┌──
(** X17: The release date of a page that has it in its text only. *)
Lemma extract_article_metadata_date_from_text_witness :
  ∃ d, extract_article_metadata is_digit (Some (page_of_text released_text)) = MetaDict d ∧
       dict_get (py "release_date") [] d = py "January 5, 2024" ∧
       (dict_get (py "release_date") [] d = [] ∨
        (date_shape is_digit (dict_get (py "release_date") [] d) ∧
         ∃ ws, forallb isspace ws = true ∧
               infix (py "Released" ++ ws ++ dict_get (py "release_date") [] d)
                 (get_text (page_of_text released_text)))).
Proof.
  destruct (extract_article_metadata_date_from_text is_digit (page_of_text released_text))
    as (d & E & H).
  - intros s e Hs He. vm_compute in Hs. decompose [or] Hs; subst;
      vm_compute in He; try discriminate; done.
  - exists d. split; [exact E|]. split; [|exact H].
    clear H. vm_compute in E. injection E as <-. reflexivity.
Defined.

(** X19: A limit of -1 of either kind. *)
Lemma negative_limit_stops_at_once_witness :
  (-1 < 0)%Z ∧
  crawl_all_pages is_digit urljoin_absolute (site 2 true) (Some (-1)%Z) None 1 new_crawler
    = Done (1, ArticleLimit, new_crawler) ∧
  article_limit_reached None new_crawler = false ∧
  crawl_all_pages is_digit urljoin_absolute (site 2 true) None (Some (-1)%Z) 1 new_crawler
    = Done (1, PageLimit, new_crawler).
Proof.
  assert (H : (-1 < 0)%Z) by lia.
  pose proof (negative_limit_stops_at_once is_digit urljoin_absolute (site 2 true)
                (-1)%Z 0 new_crawler H) as [H1 H2].
  split; [exact H|]. split; [exact (proj1 (H1 None))|].
  split; [reflexivity|]. exact (proj1 (H2 None eq_refl)).
Defined.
└──
What to do — Repeat each entry above exactly as shown.

Solved exercise —
(** X17: The release date of a page that has it in its text only. *)
Lemma extract_article_metadata_date_from_text_witness :
  ∃ d, extract_article_metadata is_digit (Some (page_of_text released_text)) = MetaDict d ∧
       dict_get (py "release_date") [] d = py "January 5, 2024" ∧
       (dict_get (py "release_date") [] d = [] ∨
        (date_shape is_digit (dict_get (py "release_date") [] d) ∧
         ∃ ws, forallb isspace ws = true ∧
               infix (py "Released" ++ ws ++ dict_get (py "release_date") [] d)
                 (get_text (page_of_text released_text)))).
Proof.
  destruct (extract_article_metadata_date_from_text is_digit (page_of_text released_text))
    as (d & E & H).
  - intros s e Hs He. vm_compute in Hs. decompose [or] Hs; subst;
      vm_compute in He; try discriminate; done.
  - exists d. split; [exact E|]. split; [|exact H].
    clear H. vm_compute in E. injection E as <-. reflexivity.
Defined.

(** X19: A limit of -1 of either kind. *)
Lemma negative_limit_stops_at_once_witness :
  (-1 < 0)%Z ∧
  crawl_all_pages is_digit urljoin_absolute (site 2 true) (Some (-1)%Z) None 1 new_crawler
    = Done (1, ArticleLimit, new_crawler) ∧
  article_limit_reached None new_crawler = false ∧
  crawl_all_pages is_digit urljoin_absolute (site 2 true) None (Some (-1)%Z) 1 new_crawler
    = Done (1, PageLimit, new_crawler).
Proof.
  assert (H : (-1 < 0)%Z) by lia.
  pose proof (negative_limit_stops_at_once is_digit urljoin_absolute (site 2 true)
                (-1)%Z 0 new_crawler H) as [H1 H2].
  split; [exact H|]. split; [exact (proj1 (H1 None))|].
  split; [reflexivity|]. exact (proj1 (H2 None eq_refl)).
Defined.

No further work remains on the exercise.